(Records from a collection)
Lemma X14_witness :
  NoDup (map fst [("name", VStr "Mona"); ("bonus", VInt 50); ("email", VStr "mona@co.com")])
  /\ Permutation
       [("name", VStr "Mona"); ("bonus", VInt 50); ("email", VStr "mona@co.com")]
       [("bonus", VInt 50); ("email", VStr "mona@co.com"); ("name", VStr "Mona")]
  /\ _get_personal_data
       [("name", VStr "Mona"); ("bonus", VInt 50); ("email", VStr "mona@co.com")]
       (VStr "all")
     = _get_personal_data
         [("bonus", VInt 50); ("email", VStr "mona@co.com"); ("name", VStr "Mona")]
         (VStr "all").
Proof.
  assert (NoDup (map fst [("name", VStr "Mona"); ("bonus", VInt 50);
                          ("email", VStr "mona@co.com")])) as Hnd.
  { simpl. repeat constructor; simpl; intuition discriminate. }
  assert (Permutation
       [("name", VStr "Mona"); ("bonus", VInt 50); ("email", VStr "mona@co.com")]
       [("bonus", VInt 50); ("email", VStr "mona@co.com"); ("name", VStr "Mona")])
    as Hperm.
  { apply (Permutation_cons_append [("bonus", VInt 50); ("email", VStr "mona@co.com")]
             ("name", VStr "Mona")). }
  split; [exact Hnd|]. split; [exact Hperm|].
  exact (X14_summary_ignores_field_order _ _ "all" Hnd Hperm
           ltac:(discriminate) eq_refl).
Defined.
Lemma weight_difference_witness :
  w_sub (weight (KR22.elt KR22.T22_33 2)) (weight KR22.mg)
  = w_add (w_smul (2 - 0) KR22.delta)
      (w_sub (spec_Sigma [(0, 2); (1, -2)]) (spec_Sigma [(0, -2); (2, 2)])).
Proof.
  exact (weight_difference (W := KR22.ExtWeight) KR22.mg
           (KR22.elt KR22.T22_33 2)).
Defined.

Lemma weight_word_witness :
  w_sub (weight (KR22.elt KR22.T11_22 (-1))) (weight KR22.mg)
  = w_add (w_smul (-1) KR22.delta)
      (w_sub (spec_Sigma [(0, -2); (2, 2)]) (spec_Sigma [(0, -2); (2, 2)])).
Proof.
  exact (weight_word (W := KR22.ExtWeight) KR22.mg [F 2; F 1; F 0]
           (KR22.elt KR22.T11_22 (-1)) eq_refl).
Defined.

(** [e_0] adds [alpha[0] = 2*Lambda[0] - Lambda[1] - Lambda[2] + delta]. *)
Lemma weight_simple_root_witness :
  weight (KR22.elt KR22.T12_23 1)
  = w_add (weight KR22.mg) (KR22.mkExtWeight 2 (-1) (-1) 1) /\
  weight (KR22.elt KR22.T11_22 (-1))
  = w_sub (weight (KR22.elt KR22.T12_23 0)) (KR22.mkExtWeight 2 (-1) (-1) 1).
Proof.
  split.
  - exact (proj1 (weight_simple_root KR22.alpha_classical KR22_e_simple_root
                    KR22_f_simple_root KR22.mg 0 (KR22.elt KR22.T12_23 1))
             eq_refl).
  - exact (proj2 (weight_simple_root KR22.alpha_classical KR22_e_simple_root
                    KR22_f_simple_root (KR22.elt KR22.T12_23 0) 0
                    (KR22.elt KR22.T11_22 (-1)))
             eq_refl).
Defined.

Lemma weight_module_generators_witness :
  weight KR22.mg = (spec_Sigma [(0, -2); (2, 2)] : KR22.ExtWeight).
Proof.
  exact (weight_module_generators (W := KR22.ExtWeight) KR22.A_id KR22.K _
           eq_refl KR22.mg (or_introl eq_refl)).
Defined.

Lemma init_invariant_witness :
  exists A, __init__ KR22.A_id KR22.K = inr A /\
            self_id A = KR22.A_id /\ _B A = KR22.K /\
            _cartan_type A = KR22.A21 /\
            is_affine (_cartan_type A) = true /\
            (exists n, cardinality (_B A) = Finite n).
Proof.
  eexists. split; [reflexivity|].
  exact (init_invariant KR22.A_id KR22.K _ eq_refl).
Defined.
(** C1.  On a successful AppendEntries reply accepted by a leader, the
    per-peer progress is recorded and [commitIndex] is recomputed by the
    majority rule: among the indices strictly above the old [commitIndex]
    and below the log length whose entry is of [currentTerm] and for which
    twice (1 + the number of peers with [matchIndex] at least the index)
    exceeds [len(peerIds) + 1], the largest becomes [commitIndex]; with no
    such index [commitIndex] is unchanged.  In particular [commitIndex]
    only moves to an entry of [currentTerm]. *)
Theorem leader_commit_majority_rule
    (cm : CM.t) (savedCurrentTerm peerId ni : Z)
    (entries : list LogEntry.t) (reply : AppendEntriesReply.t) :
  CM.state cm = Leader ->
  AppendEntriesReply.Term reply <= CM.currentTerm cm ->
  savedCurrentTerm = AppendEntriesReply.Term reply ->
  AppendEntriesReply.Success reply = true ->
  -1 <= CM.commitIndex cm ->
  exists cm' evs,
    leaderOnAEReply cm savedCurrentTerm peerId ni entries reply = Some (cm', evs) /\
    CM.nextIndex cm' = <[peerId := wrapInt (ni + len entries)]> (CM.nextIndex cm) /\
    CM.matchIndex cm' =
      <[peerId := wrapInt (wrapInt (ni + len entries) - 1)]> (CM.matchIndex cm) /\
    CM.log cm' = CM.log cm /\
    CM.currentTerm cm' = CM.currentTerm cm /\
    CM.peerIds cm' = CM.peerIds cm /\
    (forall i, CM.commitIndex cm < i < len (CM.log cm) ->
               qualifies cm' i -> i <= CM.commitIndex cm') /\
    (CM.commitIndex cm' = CM.commitIndex cm \/
     (CM.commitIndex cm < CM.commitIndex cm' < len (CM.log cm) /\
      qualifies cm' (CM.commitIndex cm'))) /\
    (CM.commitIndex cm' <> CM.commitIndex cm ->
     exists e, index (CM.log cm) (CM.commitIndex cm') = Some e /\
               LogEntry.Term e = CM.currentTerm cm).
Proof.
  intros Hst Hterm Hsaved Hsucc Hci.
  unfold leaderOnAEReply.
  destruct (Z.gtb_spec (AppendEntriesReply.Term reply) (CM.currentTerm cm)); [lia |].
  rewrite Hst. simpl. rewrite (proj2 (Z.eqb_eq _ _) Hsaved), Hsucc.
  set (cm2 := CM.set_matchIndex _ _).
  destruct (advanceCommitIndex_spec cm2 Hci) as [c [Hadv [Hc Hmax]]].
  rewrite Hadv. simpl.
  assert (Hm : CM.matchIndex cm2 =
               <[peerId := wrapInt (wrapInt (ni + len entries) - 1)]> (CM.matchIndex cm)).
  { subst cm2. simpl. unfold goGet. rewrite lookup_insert_eq. reflexivity. }
  assert (Hres : exists evs,
             (if negb (c =? CM.commitIndex cm)
              then Some (CM.set_commitIndex c cm2, [EvNewCommitReady; EvTriggerAE])
              else Some (CM.set_commitIndex c cm2, []))
             = Some (CM.set_commitIndex c cm2, evs)).
  { destruct (negb (c =? CM.commitIndex cm)); eauto. }
  destruct Hres as [evs Hres].
  exists (CM.set_commitIndex c cm2), evs.
  split; [exact Hres |]. simpl.
  split; [reflexivity |]. split; [exact Hm |].
  split; [reflexivity |]. split; [reflexivity |]. split; [reflexivity |].
  split; [| split].
  - intros i Hi Hq. apply Hmax; [exact Hi |].
    apply (qualifies_set_commitIndex c cm2 i). exact Hq.
  - destruct Hc as [-> | [Hr Hq]]; [left; reflexivity | right].
    split; [exact Hr |]. apply (qualifies_set_commitIndex c cm2 c). exact Hq.
  - intros Hne. destruct Hc as [-> | [_ [He _]]]; [contradiction | exact He].
Qed.
(** * Ant System for the symmetric TSP: a shallow embedding

    The development follows the three modules of the program:
    [environment.py] (distance table and pheromone map), [ant.py] (tour
    construction) and [ant-colony.py] (the colony loop).

    Conventions of the embedding.
    - City identifiers are Python ints: [Z].  A location held by an ant is
      a [location], [None] being Python's [None] (the placeholder an ant
      is created with).
    - Python floats are idealised as exact rationals [Q]; [math.sqrt] and
      the float power [**] are library functions, taken as parameters.
    - A Python number that is either an int or [float('inf')] (a distance
      lookup, a travelled distance) is a [num].
    - Dictionaries are [gmap]s, a [set] is a [gset]; the one set whose
      iteration order matters ([unvisited] in the nearest-neighbour loop)
      is a duplicate-free list in iteration order.
    - Exceptions are explicit: a computation returns an [outcome]. *)

From Stdlib Require Import ZArith QArith Qround Lqa Lia.
From stdpp Require Import base option list gmap.

Local Open Scope Z_scope.

(** ** Exceptions and outcomes *)

Inductive exn : Set :=
| KeyError
| IndexError
| ValueError
| ZeroDivisionError.

Inductive outcome (A : Type) : Type :=
| Ok (a : A)
| Raise (e : exn)
| OutOfFuel.

Arguments Ok {A} a.
Arguments Raise {A} e.
Arguments OutOfFuel {A}.

Definition obind {A B} (m : outcome A) (k : A -> outcome B) : outcome B :=
  match m with
  | Ok a => k a
  | Raise e => Raise e
  | OutOfFuel => OutOfFuel
  end.

Notation "'do' x <- m ; k" := (obind m (fun x => k))
  (at level 10, x name, m at level 100, k at level 200).

(** [d[k]] on a dictionary: [KeyError] when the key is absent. *)
Definition getitem {K V} `{Countable K} (d : gmap K V) (k : K) : outcome V :=
  match d !! k with
  | Some v => Ok v
  | None => Raise KeyError
  end.
(** * Schedule validator of patient-scheduler-checker

    A shallow embedding of [run_scheduler_check.py]: the windowed lookup
    [find_related_appointment], the per-patient rule engine
    [check_patient_schedule], the batch scan of the [__main__] block and the
    report of [format_and_send_reports]; and of the schedulers of the
    generators ([find_next_available_day], [schedule_plan] of
    [appointment_generator_v3.py], [schedule_phase] of
    [appointment_generator_v5.py]), whose random draws are arguments.  The
    definitions come first, then the properties: those the specification
    states, further properties of the validator, of the report and of the
    generated schedules under the validator.

    Modelling conventions.
    - A DataFrame is the list of its rows, in row order.
    - A timestamp ([APPT_DTTM], a pandas [Timestamp]) is the number of
      nanoseconds since 1970-01-01T00:00:00, an integer of [Z]; missing
      values (NaT) and the bounds of the 64-bit representation are outside
      the model.
    - [t.date()] is the number of whole days since the epoch and is printed
      in ISO form (YYYY-MM-DD), as an f-string does.
    - Operations of the source that can raise ([.iloc[0]] on an empty
      selection) are written in an error monad, so that "never raises" is a
      statement about the model and not a consequence of its type. *)

From Stdlib Require Import ZArith List String Ascii Bool Lia DecimalString.
From Stdlib Require Import Permutation Sorted.
From Stdlib Require OrderedTypeEx.
Import ListNotations.

Local Open Scope string_scope.
Local Open Scope list_scope.
Local Open Scope Z_scope.

(** ** Results and exceptions *)

Inductive Exn : Type :=
| IndexError.

Inductive Res (A : Type) : Type :=
| Ok (a : A)
| Raise (e : Exn).

Arguments Ok {A} a.
Arguments Raise {A} e.

Definition bind {A B : Type} (c : Res A) (k : A -> Res B) : Res B :=
  match c with
  | Ok a => k a
  | Raise e => Raise e
  end.

Notation "x <- c ;; k" := (bind c (fun x => k))
  (at level 61, c at next level, right associativity).

(** A [for] loop whose body updates an accumulator and may raise. *)
Fixpoint for_each {A S : Type} (xs : list A) (body : S -> A -> Res S) (s : S)
  : Res S :=
  match xs with
  | [] => Ok s
  | x :: xs' => s' <- body s x ;; for_each xs' body s'
  end.

(** ** Time *)

Definition NS_PER_DAY : Z := 86400000000000.

(** [timedelta(days=n)] *)
Definition timedelta_days (n : Z) : Z := n * NS_PER_DAY.

(** [t.date()], as a day number; [(a.date() - b.date()).days] is the
    difference of two day numbers. *)
Definition date (t : Z) : Z := t / NS_PER_DAY.

(** Calendar date (year, month, day) of a day number, proleptic Gregorian. *)
Definition civil_from_days (z : Z) : Z * Z * Z :=
  let z := z + 719468 in
  let era := z / 146097 in
  let doe := z - era * 146097 in
  let yoe := (doe - doe / 1460 + doe / 36524 - doe / 146096) / 365 in
  let doy := doe - (365 * yoe + yoe / 4 - yoe / 100) in
  let mp := (5 * doy + 2) / 153 in
  let d := doy - (153 * mp + 2) / 5 + 1 in
  let m := if mp <? 10 then mp + 3 else mp - 9 in
  let y := yoe + era * 400 in
  (if m <=? 2 then y + 1 else y, m, d).

Definition digit (n : Z) : ascii := ascii_of_nat (48 + Z.to_nat (n mod 10)).

Definition pad2 (n : Z) : string :=
  String (digit (n / 10)) (String (digit n) EmptyString).

Definition pad4 (n : Z) : string :=
  String (digit (n / 1000)) (String (digit (n / 100)) (pad2 n)).

(** [str(d)] for a [datetime.date] [d]: "%04d-%02d-%02d". *)
Definition isoformat (d : Z) : string :=
  let '(y, m, dd) := civil_from_days d in
  (pad4 y ++ "-" ++ pad2 m ++ "-" ++ pad2 dd)%string.

(** ** Appointments *)

Record Appointment : Type := mkAppointment {
  APPT_ID : string;
  PATIENT_MRN : Z;
  APPT_TYPE : string;
  APPT_DTTM : Z;
  SCHEDULER_ID : string
}.

Definition DataFrame : Type := list Appointment.

(** [s.iloc[0]]: the first element of a selection; raises on an empty one. *)
Definition iloc0 {A : Type} (s : list A) : Res A :=
  match s with
  | [] => Raise IndexError
  | x :: _ => Ok x
  end.

(** [df.empty] *)
Definition empty {A : Type} (s : list A) : bool :=
  match s with
  | [] => true
  | _ :: _ => false
  end.

(** ** Windowed lookup *)

Definition in_selection (appt_type : string) (start_window end_window : Z)
    (a : Appointment) : bool :=
  (APPT_TYPE a =? appt_type)%string
  && (APPT_DTTM a >=? start_window)
  && (APPT_DTTM a <=? end_window).

Definition find_related_appointment (df : DataFrame) (appt_type : string)
    (base_time : Z) (time_window_days : Z) : Res (option Z) :=
  let start_window := base_time - timedelta_days time_window_days in
  let end_window := base_time + timedelta_days time_window_days in
  let related_appts := filter (in_selection appt_type start_window end_window) df in
  if negb (empty related_appts) then
    t <- iloc0 (map APPT_DTTM related_appts) ;;
    Ok (Some t)
  else Ok None.

(** ** Sorting by timestamp

    [sort_values('APPT_DTTM')]: rows in ascending order of timestamp.  The
    model is a stable insertion sort.  pandas does not promise an order among
    rows with equal timestamps; whichever it picks is a sorted table, which
    this sort leaves unchanged ([sort_values_id]), and the flags depend only
    on the rows present ([flags_perm]). *)

Fixpoint insert_row (a : Appointment) (l : DataFrame) : DataFrame :=
  match l with
  | [] => [a]
  | b :: l' =>
      if APPT_DTTM a <=? APPT_DTTM b then a :: b :: l'
      else b :: insert_row a l'
  end.

Fixpoint sort_values (df : DataFrame) : DataFrame :=
  match df with
  | [] => []
  | a :: df' => insert_row a (sort_values df')
  end.

(** ** Messages *)

Definition msg_no_lab (chemo_date : Z) : string :=
  ("Critical Error: A Chemo on " ++ isoformat chemo_date
  ++ " has no Lab test scheduled within the prior 7 days.")%string.

Definition msg_lab_after (lab_date chemo_date : Z) : string :=
  ("Order Error: Lab on " ++ isoformat lab_date
  ++ " is AFTER Chemo on " ++ isoformat chemo_date ++ ".")%string.

Definition msg_same_day (lab_date chemo_date : Z) : string :=
  ("Timing Error: Lab on " ++ isoformat lab_date
  ++ " is on the same day as Chemo on " ++ isoformat chemo_date
  ++ ". Must be at least 1 day prior.")%string.

Definition msg_visit_before (visit_date mammo_date : Z) : string :=
  ("Order Error: Oncology Visit on " ++ isoformat visit_date
  ++ " is BEFORE its related Mammogram on " ++ isoformat mammo_date ++ ".")%string.

Definition msg_too_soon (visit_date mammo_date : Z) : string :=
  ("Timing Error: Visit on " ++ isoformat visit_date
  ++ " is too soon after Mammogram on " ++ isoformat mammo_date
  ++ " (requires 2-day gap for results).")%string.

Definition msg_rt_before (rt_date sim_date : Z) : string :=
  ("Order Error: Radiation Therapy on " ++ isoformat rt_date
  ++ " is BEFORE its planning CT Simulation on " ++ isoformat sim_date ++ ".")%string.

(** ** Rules

    Each rule returns the flags that one loop iteration appends for the
    current appointment. *)

Definition chemo_rule (patient_appts : DataFrame) (appt_time : Z)
  : Res (list string) :=
  lab_time <- find_related_appointment patient_appts "Lab" appt_time 7 ;;
  match lab_time with
  | None => Ok [msg_no_lab (date appt_time)]
  | Some lab_time =>
      if lab_time >? appt_time then
        Ok [msg_lab_after (date lab_time) (date appt_time)]
      else if date appt_time - date lab_time <? 1 then
        Ok [msg_same_day (date lab_time) (date appt_time)]
      else Ok []
  end.

Definition oncology_rule (patient_appts : DataFrame) (appt_time : Z)
  : Res (list string) :=
  mammo_time <- find_related_appointment patient_appts "Mammogram" appt_time 14 ;;
  match mammo_time with
  | None => Ok []
  | Some mammo_time =>
      if mammo_time >? appt_time then
        Ok [msg_visit_before (date appt_time) (date mammo_time)]
      else if date appt_time - date mammo_time <? 2 then
        Ok [msg_too_soon (date appt_time) (date mammo_time)]
      else Ok []
  end.

Definition radiation_rule (patient_appts : DataFrame) (appt_time : Z)
  : Res (list string) :=
  sim_time <- find_related_appointment patient_appts "CT Simulation" appt_time 14 ;;
  match sim_time with
  | None => Ok []
  | Some sim_time =>
      if sim_time >? appt_time then
        Ok [msg_rt_before (date appt_time) (date sim_time)]
      else Ok []
  end.

(** The body of the loop over the sorted rows. *)
Definition appointment_flags (patient_appts : DataFrame)
    (current_appt : Appointment) : Res (list string) :=
  let appt_type := APPT_TYPE current_appt in
  let appt_time := APPT_DTTM current_appt in
  chemo <- (if (appt_type =? "Chemo")%string
            then chemo_rule patient_appts appt_time else Ok []) ;;
  visit <- (if (appt_type =? "Oncology Visit")%string
            then oncology_rule patient_appts appt_time else Ok []) ;;
  rt <- (if (appt_type =? "Radiation Therapy")%string
         then radiation_rule patient_appts appt_time else Ok []) ;;
  Ok (chemo ++ visit ++ rt).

* Task item:
Scan the lines above for "location", then copy every one that has it.

* Solution for this task:
    - City identifiers are Python ints: [Z].  A location held by an ant is
      a [location], [None] being Python's [None] (the placeholder an ant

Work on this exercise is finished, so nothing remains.